- _What to produce_
Repeat only the lines below from the one containing "Definition nonEmpty (s" through the one containing "does not write. *)", inclusive, exactly as written.

- _Stored items_
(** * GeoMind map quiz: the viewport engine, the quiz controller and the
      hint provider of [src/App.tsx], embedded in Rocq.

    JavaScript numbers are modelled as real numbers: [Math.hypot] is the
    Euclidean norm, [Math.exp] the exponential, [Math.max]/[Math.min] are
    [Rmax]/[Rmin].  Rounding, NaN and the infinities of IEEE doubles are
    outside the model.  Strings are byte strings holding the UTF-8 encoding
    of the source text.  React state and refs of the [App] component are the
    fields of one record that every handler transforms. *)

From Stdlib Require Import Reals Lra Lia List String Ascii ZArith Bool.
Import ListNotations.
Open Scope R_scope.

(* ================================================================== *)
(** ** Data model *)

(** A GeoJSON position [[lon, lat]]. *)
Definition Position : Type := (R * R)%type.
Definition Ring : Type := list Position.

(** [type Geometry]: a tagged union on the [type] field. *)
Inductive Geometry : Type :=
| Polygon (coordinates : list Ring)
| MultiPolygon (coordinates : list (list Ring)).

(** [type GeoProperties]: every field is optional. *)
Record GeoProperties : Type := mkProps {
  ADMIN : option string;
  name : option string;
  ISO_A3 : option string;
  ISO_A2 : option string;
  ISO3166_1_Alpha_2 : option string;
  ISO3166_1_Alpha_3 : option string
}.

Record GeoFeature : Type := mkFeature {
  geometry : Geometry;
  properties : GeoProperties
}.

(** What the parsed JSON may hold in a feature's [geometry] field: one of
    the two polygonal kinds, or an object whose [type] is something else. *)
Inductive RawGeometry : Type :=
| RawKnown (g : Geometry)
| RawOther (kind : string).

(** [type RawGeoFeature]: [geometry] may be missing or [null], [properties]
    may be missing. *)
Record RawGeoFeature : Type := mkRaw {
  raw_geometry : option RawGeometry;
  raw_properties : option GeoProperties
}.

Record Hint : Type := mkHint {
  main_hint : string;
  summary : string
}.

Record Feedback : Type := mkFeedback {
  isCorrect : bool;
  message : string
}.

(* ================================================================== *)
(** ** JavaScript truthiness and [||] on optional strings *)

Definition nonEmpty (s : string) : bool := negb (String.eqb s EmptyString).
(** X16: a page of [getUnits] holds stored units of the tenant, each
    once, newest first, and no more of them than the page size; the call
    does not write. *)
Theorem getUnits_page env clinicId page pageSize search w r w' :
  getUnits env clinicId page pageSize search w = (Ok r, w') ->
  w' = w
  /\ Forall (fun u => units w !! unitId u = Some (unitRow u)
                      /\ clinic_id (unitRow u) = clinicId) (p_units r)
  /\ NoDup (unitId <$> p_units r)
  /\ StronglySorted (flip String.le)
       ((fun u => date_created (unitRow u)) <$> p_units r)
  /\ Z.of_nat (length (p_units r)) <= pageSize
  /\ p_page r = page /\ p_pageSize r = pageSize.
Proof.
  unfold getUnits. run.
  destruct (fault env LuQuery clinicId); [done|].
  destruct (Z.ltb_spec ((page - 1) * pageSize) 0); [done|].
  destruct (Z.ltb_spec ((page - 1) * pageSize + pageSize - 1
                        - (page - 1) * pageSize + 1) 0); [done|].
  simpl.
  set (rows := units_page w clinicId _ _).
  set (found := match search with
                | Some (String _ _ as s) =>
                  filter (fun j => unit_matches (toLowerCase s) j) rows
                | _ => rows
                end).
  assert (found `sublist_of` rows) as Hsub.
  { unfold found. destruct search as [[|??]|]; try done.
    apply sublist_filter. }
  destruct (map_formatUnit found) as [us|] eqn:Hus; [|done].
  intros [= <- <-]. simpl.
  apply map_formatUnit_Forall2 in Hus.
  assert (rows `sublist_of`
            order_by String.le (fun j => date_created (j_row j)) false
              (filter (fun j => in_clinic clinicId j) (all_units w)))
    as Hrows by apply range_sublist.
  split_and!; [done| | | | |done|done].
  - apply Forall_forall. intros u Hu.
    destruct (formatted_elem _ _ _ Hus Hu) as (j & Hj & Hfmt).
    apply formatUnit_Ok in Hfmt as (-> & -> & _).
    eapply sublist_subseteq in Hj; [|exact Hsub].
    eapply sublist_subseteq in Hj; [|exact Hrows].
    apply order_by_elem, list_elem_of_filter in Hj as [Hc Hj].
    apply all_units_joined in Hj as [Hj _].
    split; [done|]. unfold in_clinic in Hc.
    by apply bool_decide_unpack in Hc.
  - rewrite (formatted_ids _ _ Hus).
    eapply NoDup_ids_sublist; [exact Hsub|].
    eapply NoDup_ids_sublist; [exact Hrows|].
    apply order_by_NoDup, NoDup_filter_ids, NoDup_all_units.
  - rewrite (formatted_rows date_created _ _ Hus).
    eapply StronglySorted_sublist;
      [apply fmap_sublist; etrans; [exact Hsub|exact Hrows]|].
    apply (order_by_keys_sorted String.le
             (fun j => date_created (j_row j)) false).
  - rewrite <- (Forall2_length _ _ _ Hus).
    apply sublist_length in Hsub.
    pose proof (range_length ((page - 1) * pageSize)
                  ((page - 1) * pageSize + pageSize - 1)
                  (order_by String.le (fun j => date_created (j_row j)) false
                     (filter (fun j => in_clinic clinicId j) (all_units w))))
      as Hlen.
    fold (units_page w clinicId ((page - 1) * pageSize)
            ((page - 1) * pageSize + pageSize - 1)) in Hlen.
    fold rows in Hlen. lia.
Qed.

- _Result below_
Definition nonEmpty (s : string) : bool := negb (String.eqb s EmptyString).
(** X16: a page of [getUnits] holds stored units of the tenant, each
    once, newest first, and no more of them than the page size; the call
    does not write. *)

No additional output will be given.